Requirement :: Please give back only the lines below from the one containing "(Some result)) Hres" to the one containing "(** *** [open] that", each repeated word for word, both ends included.

━━━━━━━━━━━━━━━━━━━━

Definition utf16_accepts (be ignoreBOM : bool) (leadSurrogate : option Z)
           (bytes : list byte) : Prop :=
  exists units,
    utf16_units be bytes = Some units
    /\ need16 leadSurrogate (filter (utf16_kept ignoreBOM) units).


(** *** Big5: ASCII bytes and mapped lead/trail pairs *)


(** The pair selects a special pointer or an entry of the table that is
    not [null]. *)
Definition Big5_mapped (big5 : list (option Z)) (lead trail : Z) : Prop :=
  exists p, Big5_pointer lead trail = Some p
            /\ (Big5_special p \/ index_get big5 p <> JNull).

Inductive wf_big5 (big5 : list (option Z)) : list byte -> Prop :=
| wfb_nil : wf_big5 big5 []
| wfb_ascii b rest :
    isASCIIByte (byteZ b) = true -> wf_big5 big5 rest -> wf_big5 big5 (b :: rest)
| wfb_pair lead trail rest :
    inRange (byteZ lead) 0x81 0xFE = true ->
    Big5_mapped big5 (byteZ lead) (byteZ trail) ->
    wf_big5 big5 rest ->
    wf_big5 big5 (lead :: trail :: rest).

Definition need_big5 (big5 : list (option Z)) (lead : Z) (bytes : list byte) : Prop :=
  if lead =? 0 then wf_big5 big5 bytes
  else exists trail rest,
      bytes = trail :: rest /\ Big5_mapped big5 lead (byteZ trail) /\ wf_big5 big5 rest.

Definition Big5_finish (fatal : bool) (st : big5_state) : result (list jsval) :=
  if negb (b5_lead st =? 0x00) then
    e <- decoderError fatal ;;
    Ok (b5_res st ++ [JNum e])
  else Ok (b5_res st).

(** *** Single-byte encodings: every byte is ASCII or has an index entry *)


Definition single_mapped (index : list (option Z)) (b : byte) : Prop :=
  isASCIIByte (byteZ b) = true
  \/ exists codePoint, index_get index (byteZ b - 0x80) = JNum codePoint.

Definition wf_single (index : list (option Z)) (bytes : list byte) : Prop :=
  Forall (single_mapped index) bytes.

(** The entries of an index are code points. *)
Definition index_ok (index : list (option Z)) : bool :=
  forallb (fun entry => match entry with
                        | Some codePoint => inRange codePoint 0 0x10FFFF
                        | None => true
                        end) index.

(** What [TextDecoder.decode] does with the code points of the loop. *)
Definition strip_BOM (output : list Z) : list Z :=
  match output with
  | first :: rest => if first =? 0xfeff then rest else output
  | [] => output
  end.

(** The loop, by recursion on the tokens still to be read. *)
Fixpoint decode_tokens (decoder : SingleByteDecoder) (tokens output : list Z)
  : result (list Z) :=
  match tokens with
  | [] => Ok output
  | token :: rest =>
      res <- SingleByteDecoder_handler decoder token ;;
      if res =? FINISHED then Ok output
      else decode_tokens decoder rest (output ++ [res])
  end.

Definition code_point (cp : Z) : Prop := 0 <= cp <= 0x10FFFF.

(** The single-byte branch of [TextDecoder.decode]. *)
Definition decode_single (index : list (option Z)) (bytes : list byte)
    (fatal ignoreBOM : bool) : result (list Z) :=
  decoder <- SingleByteDecoder_new index ignoreBOM fatal ;;
  output <- decode_loop decoder (Stream_new (map byteZ bytes)) [] ;;
  codePointsToString (strip_BOM output).

(** *** The decoders of [decoders] are those of the index tables *)

Definition make_decoder (index : list (option Z)) (ignoreBOM fatal : bool)
  : result SingleByteDecoder :=
  SingleByteDecoder_new index ignoreBOM fatal.

(** *** [TextDecoder.decode], encoding by encoding *)


(** The encodings whose decoder takes the [ignoreBOM] option; the others
    throw a [TypeError] when it is set. *)
Definition takes_ignoreBOM (encoding : string) : bool :=
  String.eqb encoding "utf-8" || String.eqb encoding "utf-16le"
  || String.eqb encoding "utf-16be".



(** * Models and predicates of the further properties *)

(** ** base64: the shape of the encoding, lengths, atob after btoa *)

(** The encoding of one or two bytes left over: two or three characters
    of the alphabet, then the padding. *)
Definition tail1_shape (x : byte) : bool :=
  match enc_tail [x] with
  | [c0; c1; c2; c3] => is_atob_char c0 && is_atob_char c1 && (c2 =? EQ) && (c3 =? EQ)
  | _ => false
  end.

Definition tail2_shape (x y : byte) : bool :=
  match enc_tail [x; y] with
  | [c0; c1; c2; c3] =>
      is_atob_char c0 && is_atob_char c1 && is_atob_char c2 && (c3 =? EQ)
  | _ => false
  end.

(** *** URL-safe characters *)

(** [-] for [+] and [_] for [/]. *)
Definition url_safe (c : Z) : Z :=
  if c =? 43 then 45 else if c =? 47 then 95 else c.

(** ** Strings and code points *)

(** A string is a list of UTF-16 code units. *)
Definition code_unit (c : Z) : Prop := 0 <= c <= 0xFFFF.

(** A Unicode scalar value: a code point that is not a surrogate. *)
Definition scalar_value (cp : Z) : Prop :=
  0 <= cp <= 0x10FFFF /\ ~ (0xD800 <= cp <= 0xDFFF).

(** The handler loop of the encoder, by recursion on the tokens to read. *)
Fixpoint encode_tokens (tokens output : list Z) : result (list Z) :=
  match tokens with
  | [] => Ok output
  | token :: rest =>
      res <- UTF8Encoder_handler token ;;
      match res with
      | None => Ok output
      | Some res => encode_tokens rest (output ++ res)
      end
  end.

(** ** The UTF-8 encoder on whole strings *)

(** The bytes of [UTF8_encode], for a string. *)
Definition utf8_of_string (s : list Z) : list byte :=
  Uint8Array_from (List.concat (map utf8_bytes (stringToCodePoints s))).

(** ** decodeUtf8 on the encoding of a string *)

(** The text decoded before a run of the loop is carried along. *)
Definition abs_shift (pre : list Z) (st : utf8_abs) : utf8_abs :=
  mk_abs (pre ++ a_out st) (a_state st) (a_codepoint st).

(** ** decodeUtf8: prefixes, the byte-order mark, the length of the text *)

(** The text decoded and the sequence under way never outrun the bytes
    read. *)
Definition abs_weight (st : utf8_abs) : Z :=
  Z.of_nat (List.length (a_out st)) + (if a_state st =? 0 then 0 else 1).

(** ** TextEncoder.encodeInto *)

(** [dest.set(source, offset)] on a [Uint8Array]: it throws a [RangeError]
    ([None]) when the source does not fit at the offset. *)
Definition Uint8Array_set (dest : list byte) (source : list Z) (offset : Z)
  : option (list byte) :=
  if (offset <? 0) || (Z.of_nat (List.length dest) <? offset + Z.of_nat (List.length source))
  then None
  else Some (firstn (Z.to_nat offset) dest ++ map ToUint8 source
             ++ skipn (Z.to_nat offset + List.length source) dest).

(** [read], [written] and the contents of [dest]. *)
Record encodeInto_state : Type := mk_encodeInto {
  ei_read : Z;
  ei_written : Z;
  ei_dest : list byte
}.

(** What [encodeInto] can throw: what the handler throws, and the
    [RangeError] of [dest.set]. *)
Inductive encodeInto_thrown : Type :=
| Thrown_by_handler (e : error)
| Thrown_by_set.

(** The [while (true)] loop of [encodeInto]. *)
Equations? encodeInto_loop (inputStream : Stream) (st : encodeInto_state)
  : encodeInto_thrown + encodeInto_state by wf (List.length inputStream) lt :=
  encodeInto_loop inputStream st with inspect (Stream_read inputStream) => {
    | exist _ (item, inputStream') Hread with inspect (UTF8Encoder_handler item) => {
        | exist _ (Err e) _ => inl (Thrown_by_handler e)
        | exist _ (Ok None) _ => inr st
        | exist _ (Ok (Some result)) Hres
            with Z_ge_dec (Z.of_nat (List.length (ei_dest st)) - ei_written st)
                          (Z.of_nat (List.length result)) => {
            | right _ => inr st
            | left _ with Uint8Array_set (ei_dest st) result (ei_written st) => {
                | None => inl Thrown_by_set
                | Some dest =>
                    let read := ei_read st + 1 in
                    let read := if item >? 0xFFFF then read + 1 else read in
                    encodeInto_loop inputStream'
                      (mk_encodeInto read (ei_written st + Z.of_nat (List.length result))
                                     dest) } } } }.
Proof.
  apply (Stream_read_shorter _ _ _ Hread).
  intros ->. unfold UTF8Encoder_handler in Hres.
  rewrite Z.eqb_refl in Hres. discriminate.
Qed.
(** *** [open] that returned, and [close] on any state *)

(** [open] returns only after the four commands have exited with
    status 0. *)
Lemma open_returned_inv b dl s :
  outcome (open env b dl s) = inr tt ->
  exists l w3 out err w4,
    dl = Some l
    /\ run_all env (module_commands l) (world s) = Some w3
    /\ subprocess_run env "i2cdetect -l" w3 = (inr (0, out, err), w4).
Proof.
  rewrite open_eq. cbn zeta.
  set (s0 := {| self := entered b dl (self s); world := world s |}).
  intros Hok.
  assert (Hadd : outcome (__add_fake_devices env dl s0) = inr tt).
  { destruct (outcome (__add_fake_devices env dl s0)) as [e|[]];
      [discriminate Hok|reflexivity]. }
  clear Hok. revert Hadd. unfold __add_fake_devices.
  destruct (subprocess_run env "modprobe i2c-dev" (world s0))
    as [[e|[[st1 o1] e1]] w1] eqn:H1.
  { erewrite bind_raises by (eapply run_checked_raised; exact H1).
    discriminate. }
  destruct (Z.eq_dec st1 0) as [->|Hst1].
  2:{ erewrite bind_raises by (eapply run_checked_nonzero; eassumption).
      discriminate. }
  erewrite bind_returns by (eapply run_checked_zero; exact H1).
  destruct (subprocess_run env "modprobe -r i2c-stub" w1)
    as [[e|[[st2 o2] e2]] w2] eqn:H2.
  { erewrite bind_raises by (eapply run_checked_raised; exact H2).
    discriminate. }
  destruct (Z.eq_dec st2 0) as [->|Hst2].
  2:{ erewrite bind_raises by (eapply run_checked_nonzero; eassumption).
      discriminate. }
  erewrite bind_returns by (eapply run_checked_zero; exact H2).
  destruct dl as [l|]; [|discriminate].
  destruct (subprocess_run env (load_stub l) w2)
    as [[e|[[st3 o3] e3]] w3] eqn:H3.
  { erewrite bind_raises by (eapply run_checked_raised; exact H3).
    discriminate. }
  destruct (Z.eq_dec st3 0) as [->|Hst3].
  2:{ erewrite bind_raises by (eapply run_checked_nonzero; eassumption).
      discriminate. }
  erewrite bind_returns by (eapply run_checked_zero; exact H3).
  unfold __symlink_i2c_stub.
  destruct (subprocess_run env "i2cdetect -l" w3)
    as [[e|[[st4 o4] e4]] w4] eqn:H4.
  { erewrite bind_raises by (eapply run_checked_raised; exact H4).
    discriminate. }
  destruct (Z.eq_dec st4 0) as [->|Hst4].
  2:{ erewrite bind_raises by (eapply run_checked_nonzero; eassumption).
      discriminate. }
  intros _. exists l, w3, o4, e4, w4. split; [reflexivity|].
  split; [|exact H4].
  unfold module_commands. cbn [run_all]. cbn [world s0] in H1.
  now rewrite H1, H2, H3.
Qed.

━━━━━━━━━━━━━━━━━━━━

Exercise response ::
        | exist _ (Ok (Some result)) Hres
            with Z_ge_dec (Z.of_nat (List.length (ei_dest st)) - ei_written st)
                          (Z.of_nat (List.length result)) => {
            | right _ => inr st
            | left _ with Uint8Array_set (ei_dest st) result (ei_written st) => {
                | None => inl Thrown_by_set
                | Some dest =>
                    let read := ei_read st + 1 in
                    let read := if item >? 0xFFFF then read + 1 else read in
                    encodeInto_loop inputStream'
                      (mk_encodeInto read (ei_written st + Z.of_nat (List.length result))
                                     dest) } } } }.
Proof.
  apply (Stream_read_shorter _ _ _ Hread).
  intros ->. unfold UTF8Encoder_handler in Hres.
  rewrite Z.eqb_refl in Hres. discriminate.
Qed.
(** *** [open] that returned, and [close] on any state *)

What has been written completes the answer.